──────── Exercise inputs ────────

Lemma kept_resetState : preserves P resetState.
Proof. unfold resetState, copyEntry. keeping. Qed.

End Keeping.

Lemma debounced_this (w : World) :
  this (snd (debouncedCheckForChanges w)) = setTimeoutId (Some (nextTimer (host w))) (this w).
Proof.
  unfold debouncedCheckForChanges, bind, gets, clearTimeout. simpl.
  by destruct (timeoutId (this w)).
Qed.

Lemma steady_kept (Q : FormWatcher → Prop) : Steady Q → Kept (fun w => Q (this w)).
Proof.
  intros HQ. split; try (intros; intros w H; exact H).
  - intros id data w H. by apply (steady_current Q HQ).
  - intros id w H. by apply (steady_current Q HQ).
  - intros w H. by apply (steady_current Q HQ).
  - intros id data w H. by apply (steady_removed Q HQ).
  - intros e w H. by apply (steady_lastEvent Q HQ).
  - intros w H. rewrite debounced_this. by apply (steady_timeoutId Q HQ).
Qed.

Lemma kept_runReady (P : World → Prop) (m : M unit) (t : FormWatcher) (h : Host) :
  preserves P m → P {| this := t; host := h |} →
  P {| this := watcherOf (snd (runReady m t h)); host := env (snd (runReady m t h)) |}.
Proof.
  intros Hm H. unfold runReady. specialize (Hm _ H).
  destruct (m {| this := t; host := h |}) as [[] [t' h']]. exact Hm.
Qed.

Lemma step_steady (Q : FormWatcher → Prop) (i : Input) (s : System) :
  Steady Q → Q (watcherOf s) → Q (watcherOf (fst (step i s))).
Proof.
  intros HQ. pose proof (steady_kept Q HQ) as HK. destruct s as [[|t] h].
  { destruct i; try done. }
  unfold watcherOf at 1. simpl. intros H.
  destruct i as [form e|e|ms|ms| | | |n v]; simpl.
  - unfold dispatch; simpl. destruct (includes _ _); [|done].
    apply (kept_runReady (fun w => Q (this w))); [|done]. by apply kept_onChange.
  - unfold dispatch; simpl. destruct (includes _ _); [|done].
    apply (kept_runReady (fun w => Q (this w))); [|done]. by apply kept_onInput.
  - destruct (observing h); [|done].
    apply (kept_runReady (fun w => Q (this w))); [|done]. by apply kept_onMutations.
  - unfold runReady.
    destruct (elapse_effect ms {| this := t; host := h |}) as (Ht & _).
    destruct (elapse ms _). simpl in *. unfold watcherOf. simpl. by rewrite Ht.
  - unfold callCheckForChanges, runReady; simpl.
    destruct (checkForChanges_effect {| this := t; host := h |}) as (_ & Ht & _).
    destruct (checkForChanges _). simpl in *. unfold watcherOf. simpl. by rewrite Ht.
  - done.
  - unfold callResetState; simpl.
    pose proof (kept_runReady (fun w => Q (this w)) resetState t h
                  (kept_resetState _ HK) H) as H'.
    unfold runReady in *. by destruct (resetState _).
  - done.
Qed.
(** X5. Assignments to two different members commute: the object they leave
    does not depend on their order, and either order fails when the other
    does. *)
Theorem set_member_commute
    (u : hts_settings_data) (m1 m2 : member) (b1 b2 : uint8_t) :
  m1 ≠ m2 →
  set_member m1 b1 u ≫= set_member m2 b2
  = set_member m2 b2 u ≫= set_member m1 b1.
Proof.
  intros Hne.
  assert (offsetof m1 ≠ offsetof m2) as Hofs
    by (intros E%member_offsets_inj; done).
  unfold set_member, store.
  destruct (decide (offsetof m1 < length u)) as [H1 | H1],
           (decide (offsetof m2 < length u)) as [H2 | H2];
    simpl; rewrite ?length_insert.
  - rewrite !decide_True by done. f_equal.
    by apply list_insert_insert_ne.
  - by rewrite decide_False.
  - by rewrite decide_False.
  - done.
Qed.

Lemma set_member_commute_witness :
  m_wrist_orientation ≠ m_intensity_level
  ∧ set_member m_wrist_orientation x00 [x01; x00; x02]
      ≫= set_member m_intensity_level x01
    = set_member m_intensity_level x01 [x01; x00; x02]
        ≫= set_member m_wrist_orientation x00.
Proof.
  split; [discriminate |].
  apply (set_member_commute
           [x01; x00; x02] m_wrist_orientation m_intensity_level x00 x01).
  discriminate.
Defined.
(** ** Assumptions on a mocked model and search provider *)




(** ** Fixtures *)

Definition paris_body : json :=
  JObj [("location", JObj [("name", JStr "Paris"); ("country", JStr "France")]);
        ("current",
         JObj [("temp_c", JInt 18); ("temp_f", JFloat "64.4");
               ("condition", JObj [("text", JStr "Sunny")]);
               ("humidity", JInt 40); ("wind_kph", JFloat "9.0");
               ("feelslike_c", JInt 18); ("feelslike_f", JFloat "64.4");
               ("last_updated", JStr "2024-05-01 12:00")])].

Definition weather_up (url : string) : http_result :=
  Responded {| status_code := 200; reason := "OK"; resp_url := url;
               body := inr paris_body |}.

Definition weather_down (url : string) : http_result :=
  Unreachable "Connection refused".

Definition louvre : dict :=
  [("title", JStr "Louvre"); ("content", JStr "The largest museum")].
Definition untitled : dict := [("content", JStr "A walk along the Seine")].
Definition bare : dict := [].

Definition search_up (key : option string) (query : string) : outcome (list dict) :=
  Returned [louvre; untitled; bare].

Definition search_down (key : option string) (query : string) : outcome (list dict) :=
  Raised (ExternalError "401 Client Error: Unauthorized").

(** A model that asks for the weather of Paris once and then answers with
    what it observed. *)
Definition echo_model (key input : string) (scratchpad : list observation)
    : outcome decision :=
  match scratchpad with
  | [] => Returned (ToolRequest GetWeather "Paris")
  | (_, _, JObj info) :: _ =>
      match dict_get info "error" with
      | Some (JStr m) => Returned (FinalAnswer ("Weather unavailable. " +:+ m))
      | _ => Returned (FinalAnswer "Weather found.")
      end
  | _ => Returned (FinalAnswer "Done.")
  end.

────────

▸ What is required:
Could you retype exactly the lines from the first one of the records through the line containing "- destruct (observing h); [|done].", both included, and nothing more?

▸ Answer box:
Lemma kept_resetState : preserves P resetState.
Proof. unfold resetState, copyEntry. keeping. Qed.

End Keeping.

Lemma debounced_this (w : World) :
  this (snd (debouncedCheckForChanges w)) = setTimeoutId (Some (nextTimer (host w))) (this w).
Proof.
  unfold debouncedCheckForChanges, bind, gets, clearTimeout. simpl.
  by destruct (timeoutId (this w)).
Qed.

Lemma steady_kept (Q : FormWatcher → Prop) : Steady Q → Kept (fun w => Q (this w)).
Proof.
  intros HQ. split; try (intros; intros w H; exact H).
  - intros id data w H. by apply (steady_current Q HQ).
  - intros id w H. by apply (steady_current Q HQ).
  - intros w H. by apply (steady_current Q HQ).
  - intros id data w H. by apply (steady_removed Q HQ).
  - intros e w H. by apply (steady_lastEvent Q HQ).
  - intros w H. rewrite debounced_this. by apply (steady_timeoutId Q HQ).
Qed.

Lemma kept_runReady (P : World → Prop) (m : M unit) (t : FormWatcher) (h : Host) :
  preserves P m → P {| this := t; host := h |} →
  P {| this := watcherOf (snd (runReady m t h)); host := env (snd (runReady m t h)) |}.
Proof.
  intros Hm H. unfold runReady. specialize (Hm _ H).
  destruct (m {| this := t; host := h |}) as [[] [t' h']]. exact Hm.
Qed.

Lemma step_steady (Q : FormWatcher → Prop) (i : Input) (s : System) :
  Steady Q → Q (watcherOf s) → Q (watcherOf (fst (step i s))).
Proof.
  intros HQ. pose proof (steady_kept Q HQ) as HK. destruct s as [[|t] h].
  { destruct i; try done. }
  unfold watcherOf at 1. simpl. intros H.
  destruct i as [form e|e|ms|ms| | | |n v]; simpl.
  - unfold dispatch; simpl. destruct (includes _ _); [|done].
    apply (kept_runReady (fun w => Q (this w))); [|done]. by apply kept_onChange.
  - unfold dispatch; simpl. destruct (includes _ _); [|done].
    apply (kept_runReady (fun w => Q (this w))); [|done]. by apply kept_onInput.
  - destruct (observing h); [|done].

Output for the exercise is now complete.